At the same time, recent increases in Belgium’s borrowing costs led rating agency Standard & Poor’s to cut that country’s credit rating one notch to AA, the third-highest investment grade, with a negative outlook.

In an auction Friday, the country had to pay an average yield of 7.814 per cent to raise $2.8 billion in two-year bills. In the previous auction in October, it paid 4.628 per cent.

And it will pay 6.504 per cent on $11.2 billion in six-month bills, nearly double the 3.535 per cent rate in October.

News of the auction result pushed rates for Italy’s ten-year bonds already trading in the markets to a yield 0.34 percentage points higher, at 7.30 per cent, above the seven per cent threshold that forced other nations into bailouts.

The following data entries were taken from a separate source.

(** The loop over pages followed by a response that is not a 200. *)
Lemma pages_loop_failed (indent : string) (shown : nat) (token : string)
    (rs : list response) (pages : list (list json)) (nexts : list string) :
  linked rs pages nexts ->
  forall (fuel : nat) (u : string) (p : json) (acc : list json) (w : world)
         (bad : response) (rest : list response),
    (List.length rs < fuel)%nat -> net w = rs ++ bad :: rest -> u <> "" ->
    status_code bad <> 200 ->
    exists w', pages_loop fuel indent shown token (JStr u) p acc w
               = (Ret (acc ++ List.concat pages), w') /\
               net w' = rest /\
               sent w' = sent w ++ page_requests token u p nexts /\
               out w' = out w ++ [get_error indent shown bad].
Proof.
  induction 1 as [| r items v rs pages nexts Hp Hrest IH];
    intros fuel u p acc w bad rest Hfuel Hnet Hu Hbad;
    (destruct fuel as [| fuel]; [simpl in Hfuel; lia |]).
  - cbn [pages_loop]. rewrite (truthy_url u Hu).
    erewrite bind_Ret by (apply requests_get_served; exact Hnet).
    destruct (Z.eqb_spec (status_code bad) 200) as [E | _]; [contradiction |].
    cbn [negb]. eexists; split; [| split; [| split]].
    + unfold bind, print, ret. simpl. now rewrite app_nil_r.
    + reflexivity.
    + reflexivity.
    + reflexivity.
  - rewrite (pages_loop_page fuel indent shown token u p acc w r (rs ++ bad :: rest) items
               (Some v) Hp Hnet Hu).
    assert (Hv : v <> "") by (inversion Hp; assumption).
    destruct (IH fuel v JNull (acc ++ items)
                (set_net (rs ++ bad :: rest) (log_request (get_request token u p) w))
                bad rest)
      as (w' & Hrun & Hn' & Hs' & Ho'); [simpl in Hfuel; lia | reflexivity | exact Hv | exact Hbad |].
    exists w'. rewrite Hrun. split; [| split; [| split]].
    + simpl. now rewrite app_assoc.
    + exact Hn'.
    + rewrite Hs'. simpl. now rewrite <- app_assoc.
    + rewrite Ho'. reflexivity.
Qed.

S&P predicts more bank bailouts in Belgium

In its downgrade of Belgium, S&P cited its need to backstop banks and a slowing economy as impeding the ability to pare its debt.

"Renewed funding and market risk pressures are increasing the likelihood that the Belgian financial sector will require more sovereign support," S&P said in a release.

Belgium agreed earlier to buy Dexia’s Belgian bank unit and to provide a guarantee on some of the lender’s liabilities for 10 years.

S&P's move came the same day as Moody’s downgraded Hungary’s government bonds to junk status — meaning they are too risky for investors such as pension funds — from Baa3 to Ba1 with a negative outlook.

Hungary is not a member of the eurozone, but trades with many of its members.

Bond investors are demanding a rate that’s high enough to justify lending to an economy — the eurozone’s third largest — that is too big for Europe and the International Monetary Fund to bail out, as it already has for Greece, Portugal and Ireland.

'Monti has failed so far to impress bond markets he has the power and authority to do what is required.'  —Louise Cooper, markets analyst at BGC Partners

Rising rates threaten to create a potentially devastating spiral because Italy is so heavily indebted that it must keep borrowing. Next year alone it must refinance $314 billion.

The higher rates also demonstrate that investors remain dubious about the ability of Italy’s new government under prime minister Mario Monti can do much to pare down its $2.7 trillion debt and are likely to fuel calls for the European Central Bank to use its firepower to cool down a debt crisis that's rapidly getting worse.

Monti has promised to move quickly to cut Italy's debt, but has spent much of his first week in office meeting with European Union officials and the leaders of France and Germany laying out his plans.

"Mario Monti has failed so far to impress bond markets he has the power and authority to do what is required," said Louise Cooper, markets analyst at BGC Partners. "I don't rate his chances either."

Italy’s poor auction results followed a failed sale on Wednesday by Germany — the region’s strongest economy and the main funder of eurozone bailouts — when it failed to raise all the money it sought, its worst auction result in decades.

Spain, too, has seen borrowing rates rise sharply higher even after a landslide election victory for the conservative Popular Party, which has made getting Spain's borrowing levels down its top priority.